» **Assignment**
In full and without alteration, output each record given here.

Stored data entries:
----

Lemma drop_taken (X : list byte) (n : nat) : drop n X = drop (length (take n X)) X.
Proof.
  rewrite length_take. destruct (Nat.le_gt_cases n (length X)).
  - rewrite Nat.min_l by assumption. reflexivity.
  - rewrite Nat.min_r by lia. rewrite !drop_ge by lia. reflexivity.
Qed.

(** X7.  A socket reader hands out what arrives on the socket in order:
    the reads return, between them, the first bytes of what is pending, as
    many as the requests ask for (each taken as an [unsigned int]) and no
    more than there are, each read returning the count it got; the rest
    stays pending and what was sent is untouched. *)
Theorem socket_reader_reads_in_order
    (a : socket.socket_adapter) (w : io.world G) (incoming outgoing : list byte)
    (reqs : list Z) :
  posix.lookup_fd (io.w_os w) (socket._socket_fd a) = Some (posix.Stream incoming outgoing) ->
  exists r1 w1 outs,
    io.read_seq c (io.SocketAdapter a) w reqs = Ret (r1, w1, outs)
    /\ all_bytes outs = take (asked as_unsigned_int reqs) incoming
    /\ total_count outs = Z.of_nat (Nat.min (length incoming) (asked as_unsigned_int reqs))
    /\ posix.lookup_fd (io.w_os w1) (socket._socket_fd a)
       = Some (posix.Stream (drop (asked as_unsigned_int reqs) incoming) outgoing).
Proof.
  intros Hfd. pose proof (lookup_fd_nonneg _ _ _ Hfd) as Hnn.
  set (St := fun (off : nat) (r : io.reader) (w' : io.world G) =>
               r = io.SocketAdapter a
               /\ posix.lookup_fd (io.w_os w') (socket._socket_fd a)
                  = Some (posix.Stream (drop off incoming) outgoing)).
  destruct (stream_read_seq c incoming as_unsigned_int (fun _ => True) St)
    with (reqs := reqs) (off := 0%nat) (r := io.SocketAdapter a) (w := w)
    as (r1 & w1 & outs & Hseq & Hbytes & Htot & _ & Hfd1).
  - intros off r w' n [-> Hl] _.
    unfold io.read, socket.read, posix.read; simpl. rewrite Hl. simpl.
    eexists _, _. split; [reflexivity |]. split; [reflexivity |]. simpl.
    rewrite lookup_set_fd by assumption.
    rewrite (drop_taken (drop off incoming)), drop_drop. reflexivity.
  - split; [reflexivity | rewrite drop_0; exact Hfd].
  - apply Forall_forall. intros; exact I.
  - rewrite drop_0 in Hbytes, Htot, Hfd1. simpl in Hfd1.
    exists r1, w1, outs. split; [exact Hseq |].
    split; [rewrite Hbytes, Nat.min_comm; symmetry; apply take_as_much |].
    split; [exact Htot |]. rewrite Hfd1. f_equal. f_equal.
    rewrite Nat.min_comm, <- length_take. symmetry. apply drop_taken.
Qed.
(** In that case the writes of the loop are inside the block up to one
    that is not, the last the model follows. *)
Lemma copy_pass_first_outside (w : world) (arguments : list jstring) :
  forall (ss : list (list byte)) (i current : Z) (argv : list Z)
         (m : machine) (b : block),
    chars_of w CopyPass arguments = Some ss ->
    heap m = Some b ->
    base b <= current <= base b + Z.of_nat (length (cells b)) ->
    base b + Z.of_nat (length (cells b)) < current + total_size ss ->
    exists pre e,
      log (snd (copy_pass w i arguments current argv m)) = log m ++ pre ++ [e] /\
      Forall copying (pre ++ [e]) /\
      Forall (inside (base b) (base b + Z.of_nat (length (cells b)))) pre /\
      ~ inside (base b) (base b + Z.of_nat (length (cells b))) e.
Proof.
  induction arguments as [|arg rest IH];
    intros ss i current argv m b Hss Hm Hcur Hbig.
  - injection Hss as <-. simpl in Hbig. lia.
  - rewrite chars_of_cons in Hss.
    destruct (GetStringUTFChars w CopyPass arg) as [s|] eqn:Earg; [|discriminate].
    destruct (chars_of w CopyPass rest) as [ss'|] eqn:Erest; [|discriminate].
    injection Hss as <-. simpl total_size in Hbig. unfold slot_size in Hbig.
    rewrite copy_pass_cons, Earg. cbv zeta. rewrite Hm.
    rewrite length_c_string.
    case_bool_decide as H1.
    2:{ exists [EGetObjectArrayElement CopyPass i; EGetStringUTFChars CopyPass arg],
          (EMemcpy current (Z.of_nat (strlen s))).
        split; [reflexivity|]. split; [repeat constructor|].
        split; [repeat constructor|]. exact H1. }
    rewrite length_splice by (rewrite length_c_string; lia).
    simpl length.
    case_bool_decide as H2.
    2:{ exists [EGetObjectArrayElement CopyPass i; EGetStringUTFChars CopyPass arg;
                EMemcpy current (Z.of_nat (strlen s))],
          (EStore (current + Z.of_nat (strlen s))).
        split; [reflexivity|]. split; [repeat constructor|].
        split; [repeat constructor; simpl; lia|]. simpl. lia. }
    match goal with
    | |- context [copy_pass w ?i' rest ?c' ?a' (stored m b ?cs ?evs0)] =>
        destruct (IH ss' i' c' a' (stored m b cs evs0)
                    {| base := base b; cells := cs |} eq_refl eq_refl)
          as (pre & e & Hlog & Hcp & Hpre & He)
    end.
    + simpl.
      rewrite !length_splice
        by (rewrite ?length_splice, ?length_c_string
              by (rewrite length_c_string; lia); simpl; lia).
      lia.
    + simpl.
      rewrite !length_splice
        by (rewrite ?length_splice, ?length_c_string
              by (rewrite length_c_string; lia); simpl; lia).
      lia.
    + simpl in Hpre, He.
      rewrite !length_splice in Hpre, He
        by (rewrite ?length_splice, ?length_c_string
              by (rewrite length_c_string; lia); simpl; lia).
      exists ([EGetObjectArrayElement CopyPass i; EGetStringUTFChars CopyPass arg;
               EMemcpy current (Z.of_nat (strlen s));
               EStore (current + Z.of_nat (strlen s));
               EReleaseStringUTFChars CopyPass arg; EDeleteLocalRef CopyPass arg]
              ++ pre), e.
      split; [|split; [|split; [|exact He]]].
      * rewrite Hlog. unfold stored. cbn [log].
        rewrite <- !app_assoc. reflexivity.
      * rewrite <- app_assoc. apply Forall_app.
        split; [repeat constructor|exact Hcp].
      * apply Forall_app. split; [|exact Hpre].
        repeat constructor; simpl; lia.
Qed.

----

» **Answer for the task**
Lemma drop_taken (X : list byte) (n : nat) : drop n X = drop (length (take n X)) X.
Proof.
  rewrite length_take. destruct (Nat.le_gt_cases n (length X)).
  - rewrite Nat.min_l by assumption. reflexivity.
  - rewrite Nat.min_r by lia. rewrite !drop_ge by lia. reflexivity.
Qed.

(** X7.  A socket reader hands out what arrives on the socket in order:
    the reads return, between them, the first bytes of what is pending, as
    many as the requests ask for (each taken as an [unsigned int]) and no
    more than there are, each read returning the count it got; the rest
    stays pending and what was sent is untouched. *)
Theorem socket_reader_reads_in_order
    (a : socket.socket_adapter) (w : io.world G) (incoming outgoing : list byte)
    (reqs : list Z) :
  posix.lookup_fd (io.w_os w) (socket._socket_fd a) = Some (posix.Stream incoming outgoing) ->
  exists r1 w1 outs,
    io.read_seq c (io.SocketAdapter a) w reqs = Ret (r1, w1, outs)
    /\ all_bytes outs = take (asked as_unsigned_int reqs) incoming
    /\ total_count outs = Z.of_nat (Nat.min (length incoming) (asked as_unsigned_int reqs))
    /\ posix.lookup_fd (io.w_os w1) (socket._socket_fd a)
       = Some (posix.Stream (drop (asked as_unsigned_int reqs) incoming) outgoing).
Proof.
  intros Hfd. pose proof (lookup_fd_nonneg _ _ _ Hfd) as Hnn.
  set (St := fun (off : nat) (r : io.reader) (w' : io.world G) =>
               r = io.SocketAdapter a
               /\ posix.lookup_fd (io.w_os w') (socket._socket_fd a)
                  = Some (posix.Stream (drop off incoming) outgoing)).
  destruct (stream_read_seq c incoming as_unsigned_int (fun _ => True) St)
    with (reqs := reqs) (off := 0%nat) (r := io.SocketAdapter a) (w := w)
    as (r1 & w1 & outs & Hseq & Hbytes & Htot & _ & Hfd1).
  - intros off r w' n [-> Hl] _.
    unfold io.read, socket.read, posix.read; simpl. rewrite Hl. simpl.
    eexists _, _. split; [reflexivity |]. split; [reflexivity |]. simpl.
    rewrite lookup_set_fd by assumption.
    rewrite (drop_taken (drop off incoming)), drop_drop. reflexivity.
  - split; [reflexivity | rewrite drop_0; exact Hfd].
  - apply Forall_forall. intros; exact I.
  - rewrite drop_0 in Hbytes, Htot, Hfd1. simpl in Hfd1.
    exists r1, w1, outs. split; [exact Hseq |].
    split; [rewrite Hbytes, Nat.min_comm; symmetry; apply take_as_much |].
    split; [exact Htot |]. rewrite Hfd1. f_equal. f_equal.
    rewrite Nat.min_comm, <- length_take. symmetry. apply drop_taken.
Qed.
(** In that case the writes of the loop are inside the block up to one
    that is not, the last the model follows. *)
Lemma copy_pass_first_outside (w : world) (arguments : list jstring) :
  forall (ss : list (list byte)) (i current : Z) (argv : list Z)
         (m : machine) (b : block),
    chars_of w CopyPass arguments = Some ss ->
    heap m = Some b ->
    base b <= current <= base b + Z.of_nat (length (cells b)) ->
    base b + Z.of_nat (length (cells b)) < current + total_size ss ->
    exists pre e,
      log (snd (copy_pass w i arguments current argv m)) = log m ++ pre ++ [e] /\
      Forall copying (pre ++ [e]) /\
      Forall (inside (base b) (base b + Z.of_nat (length (cells b)))) pre /\
      ~ inside (base b) (base b + Z.of_nat (length (cells b))) e.
Proof.
  induction arguments as [|arg rest IH];
    intros ss i current argv m b Hss Hm Hcur Hbig.
  - injection Hss as <-. simpl in Hbig. lia.
  - rewrite chars_of_cons in Hss.
    destruct (GetStringUTFChars w CopyPass arg) as [s|] eqn:Earg; [|discriminate].
    destruct (chars_of w CopyPass rest) as [ss'|] eqn:Erest; [|discriminate].
    injection Hss as <-. simpl total_size in Hbig. unfold slot_size in Hbig.
    rewrite copy_pass_cons, Earg. cbv zeta. rewrite Hm.
    rewrite length_c_string.
    case_bool_decide as H1.
    2:{ exists [EGetObjectArrayElement CopyPass i; EGetStringUTFChars CopyPass arg],
          (EMemcpy current (Z.of_nat (strlen s))).
        split; [reflexivity|]. split; [repeat constructor|].
        split; [repeat constructor|]. exact H1. }
    rewrite length_splice by (rewrite length_c_string; lia).
    simpl length.
    case_bool_decide as H2.
    2:{ exists [EGetObjectArrayElement CopyPass i; EGetStringUTFChars CopyPass arg;
                EMemcpy current (Z.of_nat (strlen s))],
          (EStore (current + Z.of_nat (strlen s))).
        split; [reflexivity|]. split; [repeat constructor|].
        split; [repeat constructor; simpl; lia|]. simpl. lia. }
    match goal with
    | |- context [copy_pass w ?i' rest ?c' ?a' (stored m b ?cs ?evs0)] =>
        destruct (IH ss' i' c' a' (stored m b cs evs0)
                    {| base := base b; cells := cs |} eq_refl eq_refl)
          as (pre & e & Hlog & Hcp & Hpre & He)
    end.
    + simpl.
      rewrite !length_splice
        by (rewrite ?length_splice, ?length_c_string
              by (rewrite length_c_string; lia); simpl; lia).
      lia.
    + simpl.
      rewrite !length_splice
        by (rewrite ?length_splice, ?length_c_string
              by (rewrite length_c_string; lia); simpl; lia).
      lia.
    + simpl in Hpre, He.
      rewrite !length_splice in Hpre, He
        by (rewrite ?length_splice, ?length_c_string
              by (rewrite length_c_string; lia); simpl; lia).
      exists ([EGetObjectArrayElement CopyPass i; EGetStringUTFChars CopyPass arg;
               EMemcpy current (Z.of_nat (strlen s));
               EStore (current + Z.of_nat (strlen s));
               EReleaseStringUTFChars CopyPass arg; EDeleteLocalRef CopyPass arg]
              ++ pre), e.
      split; [|split; [|split; [|exact He]]].
      * rewrite Hlog. unfold stored. cbn [log].
        rewrite <- !app_assoc. reflexivity.
      * rewrite <- app_assoc. apply Forall_app.
        split; [repeat constructor|exact Hcp].
      * apply Forall_app. split; [|exact Hpre].
        repeat constructor; simpl; lia.
Qed.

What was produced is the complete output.